After Dawnay had been with them for only two weeks, the Nuttons went on their family holiday to Mablethorpe, as Stanley loves the beach. “We went into the night-time entertainment, which we hadn’t done before but his older sister really wanted to go,” says Gemma. Stanley went in and ran around the dance floor and Dawnay did a settle – she was brilliant!”

Dawnay also has a close bond with Stanley’s elder sister, Eva, aged eight, who has autism, but is high functioning, and has anxiety. “Dawnay is like a massive blanket; she goes and sits next to her and licks her face and turns from being upset and anxious to laughter,” adds Gemma. “She is great at picking up emotions. She is just the right amount of everything.”
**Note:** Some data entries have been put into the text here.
Lemma accounted_disconnectedCallback w :
  accounted w -> accounted (disconnectedCallback w).
Proof.
  unfold accounted, lifeline.
  destruct w as [v c its sh ini [mo |] cfg [h |] ha cn att vi [raf [|] fr nh mi] cl];
    simpl; intros [-> Hline]; destruct v as [inst |]; simpl;
    (split; [reflexivity |]);
    rewrite ?List.filter_app; simpl; rewrite ?app_nil_r; try exact Hline;
    destruct Hline as [<- ->]; rewrite lifetimes_S, <- app_assoc; reflexivity.
Qed.

Lemma accounted_step w i : accounted w -> accounted (world_of (step w i)).
Proof.
  intros Hacc. destruct i; simpl.
  - unfold connectedCallback. destruct (initialized w).
    + apply accounted_mountVirtualizer. exact Hacc.
    + unfold initialize. cbv zeta.
      match goal with |- accounted (world_of (applyInitialAttributes ?x >>> _)) =>
        pose proof (life_applyInitialAttributes x) as Hlife;
        assert (Hx : accounted x) end.
      { eapply accounted_life; [| exact Hacc].
        change (life (setupShadowDom ?x)) with (life x).
        rewrite life_captureChildren.
        destruct (_ !! "role"); reflexivity. }
      destruct (applyInitialAttributes _) as [w5 | w5]; simpl in *.
      * apply accounted_mountVirtualizer.
        eapply accounted_life; [| exact Hx]. exact Hlife.
      * eapply accounted_life; [| exact Hx]. exact Hlife.
  - apply accounted_disconnectedCallback, Hacc.
  - eapply accounted_life; [apply life_attributeChangedCallback | exact Hacc].
  - eapply accounted_life; [apply life_handleLightDomMutations | exact Hacc].
  - eapply accounted_life; [apply life_setVirtualState | exact Hacc].
  - unfold runFrame. destruct (bool_decide _); [| exact Hacc].
    eapply accounted_life; [apply life_measure |]. exact Hacc.
  - unfold runMicrotask. destruct (microtasks (host w)); [exact Hacc |].
    eapply accounted_life; [apply life_measure |]. exact Hacc.
  - eapply accounted_life; [| exact Hacc].
    change (life (set_childNodes ?x ?y)) with (life y). apply life_detach.
  - exact Hacc.
  - exact Hacc.
Qed.

(** X17.  Over the whole life of an element the engine sees its instances
    one after the other: each is constructed only after the one before it
    was cleaned up, each is cleaned up once, and the only instance not yet
    cleaned up is the one the element retains, which is the last one
    constructed; the element holds a cleanup exactly when it retains an
    instance. *)
Theorem instances_live_one_at_a_time (w : World) :
  Reachable w ->
  virtualizerCleanup w = virtualizer w /\
  match virtualizer w with
  | Some inst =>
      S inst = length (virtualizerInstances w) /\
      lifeline w = lifetimes inst ++ [CallNew inst]
  | None => lifeline w = lifetimes (length (virtualizerInstances w))
  end.
Proof.
  intros Hreach. change (accounted w).
  induction Hreach as [raf caf hostAttrs children attrs | w i Hw IH].
  - split; reflexivity.
  - apply accounted_step, IH.
Qed.

(** ** What the element writes *)

Lemma respects_same w w' :
  attributes w' = attributes w -> hostAttributes w' = hostAttributes w ->
  respects w w'.
Proof.
  unfold respects, getAttribute. intros -> ->.
  split; [auto |]. split; [auto |]. split; [auto |]. split; auto.
Qed.

Lemma respects_refl w : respects w w.
Proof. apply respects_same; reflexivity. Qed.

Lemma respects_trans w1 w2 w3 :
  respects w1 w2 -> respects w2 w3 -> respects w1 w3.
Proof.
  intros (Ha & Hb & Hc & Hd & He) (Ha' & Hb' & Hc' & Hd' & He').
  split; [auto |]. split; [auto |].
  split; [intros n name H1 H2 H3; rewrite Hc', Hc by assumption; reflexivity |].
  split; [auto |].
  intros name Hname. rewrite He', He by assumption. reflexivity.
Qed.

Lemma respects_setAttribute_aria item name value w :
  name = "aria-setsize" \/ name = "aria-posinset" ->
  respects w (setAttribute item name value w).
Proof.
  intros Hname. unfold respects, setAttribute, getAttribute. simpl.
  split; [| split; [| split; [| split; auto]]].
  - intros n name' Hsome.
    destruct (decide ((item, name) = (n, name'))) as [Heq | Hne].
    + rewrite Heq, lookup_insert_eq. eauto.
    + rewrite lookup_insert_ne by exact Hne. exact Hsome.
  - intros n name' v H1 H2 Hv.
    rewrite lookup_insert_ne; [exact Hv |].
    intros [= _ <-]. destruct Hname; contradiction.
  - intros n name' _ H1 H2.
    apply lookup_insert_ne.
    intros [= _ <-]. destruct Hname; contradiction.
Qed.

Lemma respects_setAttribute_role n w :
  hasAttribute w n "role" = false ->
  respects w (setAttribute n "role" "listitem" w).
Proof.
  unfold hasAttribute. intros Hnone. apply bool_decide_eq_false in Hnone.
  unfold respects, setAttribute, getAttribute in *. simpl.
  split; [| split; [| split; [| split; auto]]].
  - intros m name Hsome.
    destruct (decide ((n, "role") = (m, name))) as [Heq | Hne].
    + rewrite Heq, lookup_insert_eq. eauto.
    + rewrite lookup_insert_ne by exact Hne. exact Hsome.
  - intros m name v _ _ Hv.
    destruct (decide ((n, "role") = (m, name))) as [Heq | Hne].
    + exfalso. apply Hnone. rewrite Heq. eauto.
    + rewrite lookup_insert_ne by exact Hne. exact Hv.
  - intros m name Hname _ _.
    apply lookup_insert_ne. intros [= _ <-]. contradiction.
Qed.

Lemma respects_fold {S A : Type} (proj : S -> World) (f : S -> A -> S)
    (l : list A) (s : S) (w : World) :
  (forall s' a, respects (proj s') (proj (f s' a))) ->
  respects w (proj s) -> respects w (proj (fold_left f l s)).
Proof.
  intros Hf Hs.
  apply (fold_left_invariant (fun s' => respects w (proj s'))); [exact Hs |].
  intros s' a Hs'. eapply respects_trans; [exact Hs' | apply Hf].
Qed.

Lemma respects_update_shadow f w : respects w (update_shadow f w).
Proof.
  apply respects_same; unfold update_shadow; destruct (shadow w); reflexivity.
Qed.

Lemma respects_detach n w : respects w (detach n w).
Proof.
  apply respects_same; unfold detach; simpl; destruct (shadow w); reflexivity.
Qed.

Lemma respects_render_entry st v : respects (fst st) (fst (render_entry st v)).
Proof.
  unfold render_entry. cbv zeta.
  destruct (item_at (items (fst st)) (vi_index v)) as [item |];
    [| apply respects_refl].
  unfold appendToFragment. cbn [fst].
  eapply respects_trans; [| apply respects_detach].
  eapply respects_trans; apply respects_setAttribute_aria; auto.
Qed.

Lemma respects_render_tree inst w : respects w (render_tree inst w).
Proof.
  unfold render_tree. cbv zeta.
  eapply respects_trans; [| apply respects_update_shadow].
  eapply respects_trans; [| apply respects_update_shadow].
  apply (respects_fold fst); [apply respects_render_entry |].
  apply respects_update_shadow.
Qed.

Lemma respects_scheduleMeasurement w :
  respects w (world_of (scheduleMeasurement w)).
Proof.
  apply respects_same.
  - apply scheduleMeasurement_tree.
  - pose proof (kept_scheduleMeasurement w) as Hk. unfold kept in Hk.
    injection Hk as _ _ _ _ _ _ Hh _. exact Hh.
Qed.

Lemma respects_render w : respects w (world_of (render w)).
Proof.
  unfold render.
  destruct (virtualizer w) as [inst |]; [| apply respects_refl].
  destruct (shadow w); [| apply respects_refl].
  eapply respects_trans;
    [apply respects_render_tree | apply respects_scheduleMeasurement].
Qed.

Lemma respects_updateVirtualizerOptions w :
  respects w (world_of (updateVirtualizerOptions w)).
Proof.
  unfold updateVirtualizerOptions.
  destruct (virtualizer w) as [inst |]; [| apply respects_refl].
  cbv zeta. eapply respects_trans; [| apply respects_render].
  apply respects_same; reflexivity.
Qed.

Lemma respects_attributeChangedCallback name oldValue newValue w :
  respects w (world_of (attributeChangedCallback name oldValue newValue w)).
Proof.
  unfold attributeChangedCallback.
  destruct (decide (oldValue = newValue)); [apply respects_refl |].
  cbv zeta. eapply respects_trans; [| apply respects_updateVirtualizerOptions].
  apply respects_same; repeat case_match; reflexivity.
Qed.

Lemma respects_adopt w e : respects w (adopt w e).
Proof.
  unfold adopt. cbv zeta.
  match goal with |- respects w (set_items _ ?x) =>
    apply (respects_trans w x); [| apply respects_same; reflexivity] end.
  match goal with |- respects w (if _ then removeChild e ?x else _) =>
    apply (respects_trans w x);
      [| destruct (parentIsHost x e); apply respects_same; reflexivity] end.
  destruct (hasAttribute w e "role") eqn:Hrole;
    [apply respects_refl | apply respects_setAttribute_role, Hrole].
Qed.

Lemma respects_handleLightDomMutations batch w :
  respects w (world_of (handleLightDomMutations batch w)).
Proof.
  unfold handleLightDomMutations. cbv zeta.
  set (st := fold_left visit_mutation batch (mkReconcile w [] false)).
  assert (Hst : respects w (rc_world st)).
  { subst st. apply (respects_fold rc_world); [| apply respects_refl].
    intros s m. unfold visit_mutation.
    apply (respects_fold rc_world).
    - intros s' n. apply respects_same;
        unfold visit_removed; repeat case_match; reflexivity.
    - apply (respects_fold rc_world); [| apply respects_refl].
      intros s' n. apply respects_same;
        unfold visit_added; repeat case_match; reflexivity. }
  destruct (rc_additions st) as [| e l].
  - destruct (rc_changed st); [| exact Hst].
    eapply respects_trans;
      [exact Hst | apply respects_updateVirtualizerOptions].
  - cbn [rc_changed rc_world].
    eapply respects_trans; [| apply respects_updateVirtualizerOptions].
    apply (respects_fold (fun x => x)); [apply respects_adopt | exact Hst].
Qed.

Lemma respects_captureChildren w : respects w (captureChildren w).
Proof.
  unfold captureChildren. cbv zeta.
  match goal with |- respects w (set_items _ ?x) =>
    apply (respects_trans w x); [| apply respects_same; reflexivity] end.
  apply (respects_fold fst); [| apply respects_refl].
  intros st n. unfold capture_node. cbv zeta.
  destruct (isElementNode n); [| apply respects_same; reflexivity].
  cbn [fst].
  match goal with |- respects _ (removeChild n ?x) =>
    apply (respects_trans _ x); [| apply respects_same; reflexivity] end.
  destruct (hasAttribute (fst st) n "role") eqn:Hrole;
    [apply respects_refl | apply respects_setAttribute_role, Hrole].
Qed.

Lemma respects_mountVirtualizer w :
  respects w (world_of (mountVirtualizer w)).
Proof.
  unfold mountVirtualizer.
  destruct (shadow w); [| apply respects_refl].
  destruct (virtualizer w); cbv zeta;
    (eapply respects_trans; [| apply respects_render]);
    apply respects_same; reflexivity.
Qed.

Lemma respects_applyInitialAttributes w :
  respects w (world_of (applyInitialAttributes w)).
Proof.
  unfold applyInitialAttributes. cbv zeta.
  apply (for_each_preserves (respects w)).
  - intros name w' Hw'. destruct (hostAttributes w' !! name); [| exact Hw'].
    eapply respects_trans;
      [exact Hw' | apply respects_attributeChangedCallback].
  - apply respects_same; reflexivity.
Qed.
Another massive bonus of having Dawnay is that when Stanley goes to shops and cafes with his mum and starts shouting and making a noise, the dog’s physical presence makes a potentially awkward situation easier.

People often stare at him because it’s not always obvious that he is autistic – people just see a naughty child throwing chicken nuggets across the room.

In a Facebook post from February Gemma said: "Normally I get rather anxious with things like this (an after-school treat to McDonalds) on my own just because I hate the stares we can get when Stanley’s making his noise.

“However, one of the big things for me personally with Dawnay is that by having her there, people seem to understand more and don’t stare - unless they are staring at how gorgeous Dawnay is of course!"

Gemma says of Support Dogs: “When we go out with Dawnay in her jacket people stop and ask questions. It makes it a positive experience and it makes you not feel invisible. Support Dogs has been brilliant, and it’s so nice to be part of something that is so special.”

Stanley and Dawnay are pictured above right with Support Dogs' senior instructor Tracey Moore.